Congress recently passed another resolution condemning Iranian persecution of Baha'is in that country.

The resolution blasts the the policy of "genocide by attrition" and the trampling of Baha'is human rights.

Baha'i leaders credit the passage of such resolutions with tempering the actions of Iranian authorities, and report only one Iranian Baha'i execution since 1988. During the first half of the 1980s, more than 100 Baha'is were executed there and thousands of others imprisoned because of their religious beliefs.

Help for Sudan

Members of Churches of the Brethren and Episcopalians have responded ``in overwhelming numbers'' in a mission project to help people in the war-torn African country of the Sudan. Jeannette Patterson, a staff member of the Virlina District office of the Brethren, said no count has been kept of kits donated by members of churches in the district and in the Episcopal Diocese of Southwestern Virginia, ``but they fill up most of a room here.'' A rough guess, said Patterson, would be several thousand.

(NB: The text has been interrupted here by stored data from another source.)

(* ===== verification/Printers.v ===== *)
(** * The Printers of all children of server-rev1.c

    Every child has a bounded buffer of its own. Their Printers write to one file, a line
    at a time, under SEMbuf, while the threads of all children go on. The file can be opened. *)

From stdpp Require Import base list relations strings.
From S2P Require Import Prelude OutputLock BoundedBuffer BufferRuns.

(** A child: its buffer, threads and Printer, and where the Printer is in [fileWriter]
    ([Finished]: not in it). *)
Record child := Child { ch_buf : bstate; ch_at : wpc }.

Record pstate := PState { p_sem : Z; p_file : bytes; p_children : list child }.

(** After [getitem] the Printer calls [fileWriter], unless it got the end mark. *)
Definition after_getitem (b b' : bstate) (pc : wpc) : wpc :=
  match b_printer b, b_printer b' with
  | CMutex, CGot str => if decide (str = exitchild) then pc else Waiting
  | _, _ => pc
  end.

(** Everybody's lines are put in their order: what thread [i] has put is a part of what was put. *)
Definition put_in_order (s : bstate) (log : list bytes) (i : nat) (lines : list bytes) : Prop :=
  ∃ t d, b_threads s !! i = Some t ∧ lines = d ++ t_todo t ∧ d `sublist_of` log.

Lemma put_in_order_step s lbl s' log i lines :
  bstep s lbl s' → put_in_order s log i lines → put_in_order s' (log ++ put_of lbl) i lines.
Proof.
  intros Hst (t & d & Hi & -> & Hd).
  assert (Hkeep : ∀ t', b_threads s' !! i = Some t' → t_todo t' = t_todo t →
    put_in_order s' (log ++ put_of lbl) i (d ++ t_todo t)).
  { intros t' Ht' E. exists t', d. split; [done|]. rewrite E. split; [done|]. by apply sublist_inserts_r. }
  destruct Hst as [j l todo b e f m ts c out Hj|j todo b e f m ts c out Hj|
    j l todo b b' e f m ts c out Hj|j todo b e f m ts c out Hj|j todo b e f m ts c out Hj| | | | |];
    try (by apply (Hkeep t)); simpl in *; apply lookup_lt_Some in Hj as Hlt;
    (destruct (decide (i = j)) as [->|Hne];
      [|apply (Hkeep t); [by rewrite list_lookup_insert_ne by (by apply not_eq_sym)|done]]);
    rewrite Hj in Hi; injection Hi as <-; simpl in *;
    try (by eapply Hkeep; [by apply list_lookup_insert_eq|]).
  exists (Thread PPut todo), (d ++ [l]). rewrite <- app_assoc. split; [by apply list_lookup_insert_eq|].
  split; [done|]. by apply sublist_app.
Qed.

Lemma lines_put_in_order cap N work log s i lines :
  b_run cap N work log s → work !! i = Some lines → put_in_order s log i lines.
Proof.
  intros Hr Hi. induction Hr as [|log s lbl s' _ IH Hst].
  - exists (Thread PReady lines), []. split; [|split; [done|apply sublist_nil_l]].
    simpl. rewrite lookup_app_l by (rewrite length_fmap; by eapply lookup_lt_Some).
    by rewrite list_lookup_fmap, Hi.
  - by eapply put_in_order_step.
Qed.

(** In the end the Printer has written them in their order. *)
Lemma child_writes_in_order cap N work log s lines :
  (0 < cap ≤ Z.of_nat N)%Z → exitchild ∉ concat work → b_run cap N work log s → b_printer s = CDone →
  lines ∈ work → lines `sublist_of` b_out s.
Proof.
  intros Hcap Hno Hr Hd Hin. apply list_elem_of_lookup in Hin as [i Hi].
  destruct (run_sinv cap N work ltac:(lia) ltac:(lia) ltac:(lia) Hno _ _ Hr) as [g Hs].
  destruct (printer_done cap N work ltac:(lia) Hno _ _ _ Hs Hd) as (_ & -> & Htodo).
  destruct (lines_put_in_order _ _ _ _ _ _ _ Hr Hi) as (t & d & Ht & -> & Hsub).
  assert (t_todo t = []) as E by by eapply Htodo, list_elem_of_lookup_2.
  rewrite E, app_nil_r in Hi |- *.
  rewrite (bi_out _ _ _ _ _ (si_buf _ _ _ _ _ _ Hs)), firstn_all.
  rewrite <- (filter_all (λ x, x ≠ exitchild) d); [by apply filter_sublist|].
  intros x Hx ->. apply Hno, elem_of_concat. exists d. split; [done|]. by eapply list_elem_of_lookup_2.
Qed.

Section printers.
Context (cap : Z) (N : nat) (works : list (list (list bytes))) (out0 : bytes).

(** A step of a child at its buffer, where the Printer stays if it is in [fileWriter]; or a
    step of a Printer in [fileWriter]. *)
Inductive pstep : pstate → pstate → Prop :=
  | p_buffer k b lbl b' pc sem out cs :
      cs !! k = Some (Child b pc) → bstep b lbl b' →
      pc = Finished ∨ b_printer b' = b_printer b →
      pstep (PState sem out cs) (PState sem out (<[k:=Child b' (after_getitem b b' pc)]> cs))
  | p_waits k b str sem out cs :
      cs !! k = Some (Child b Waiting) → b_printer b = CGot str → (0 < sem)%Z →
      pstep (PState sem out cs) (PState (sem - 1) out (<[k:=Child b (Writing str)]> cs))
  | p_fprintf k b c rest sem out cs :
      cs !! k = Some (Child b (Writing (c ++ rest))) → c ≠ [] →
      pstep (PState sem out cs) (PState sem (out ++ c) (<[k:=Child b (Writing rest)]> cs))
  | p_fclose k b sem out cs :
      cs !! k = Some (Child b (Writing [])) →
      pstep (PState sem out cs) (PState sem out (<[k:=Child b Closed]> cs))
  | p_signals k b sem out cs :
      cs !! k = Some (Child b Closed) →
      pstep (PState sem out cs) (PState (sem + 1) out (<[k:=Child b Finished]> cs)).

The kits contain a carton of iodized salt and four bars of toilet soap wrapped and tied in a bath towel. When the project was promoted during Lent, it was noted that even the string tying the bundle is useful to impoverished people, that the salt provides needed nutrients, the towel has several uses and the soap promotes personal hygiene.

Patterson said response to the project has been so good that the drive has been extended from today to June 15. Kits may be brought to the Virlina District office at 330 Hershberger Road N.W. A shipment is being made in May by the ecumenical relief agency, Church World Service, in New Windsor, Md., and another will follow in the summer following the Church of the Brethren's annual convention in early July.

The Brethren publicized the needs when a former missionary wrote of the Sudanese in a national church magazine. The Episcopalians, who have a companion relationship with the Southern Sudan, voted at their annual diocesan meeting in January to join the Brethren in sending the kits.

Meanwhile, many Southern Baptist congregations have for the second year sent packets of vegetable seeds to Croatia and the African countries of Mozambique and Angola. The Rev. Kirk Lashley, coordinator for churches in the Roanoke Valley Association, said 70,000 packets of seeds were sent to the Balkan country last year, the first of the project. No count is available for this season and may not be even later since experience last year showed that small packages mailed by individuals or congregations reached the needy with less cost, Lashley said.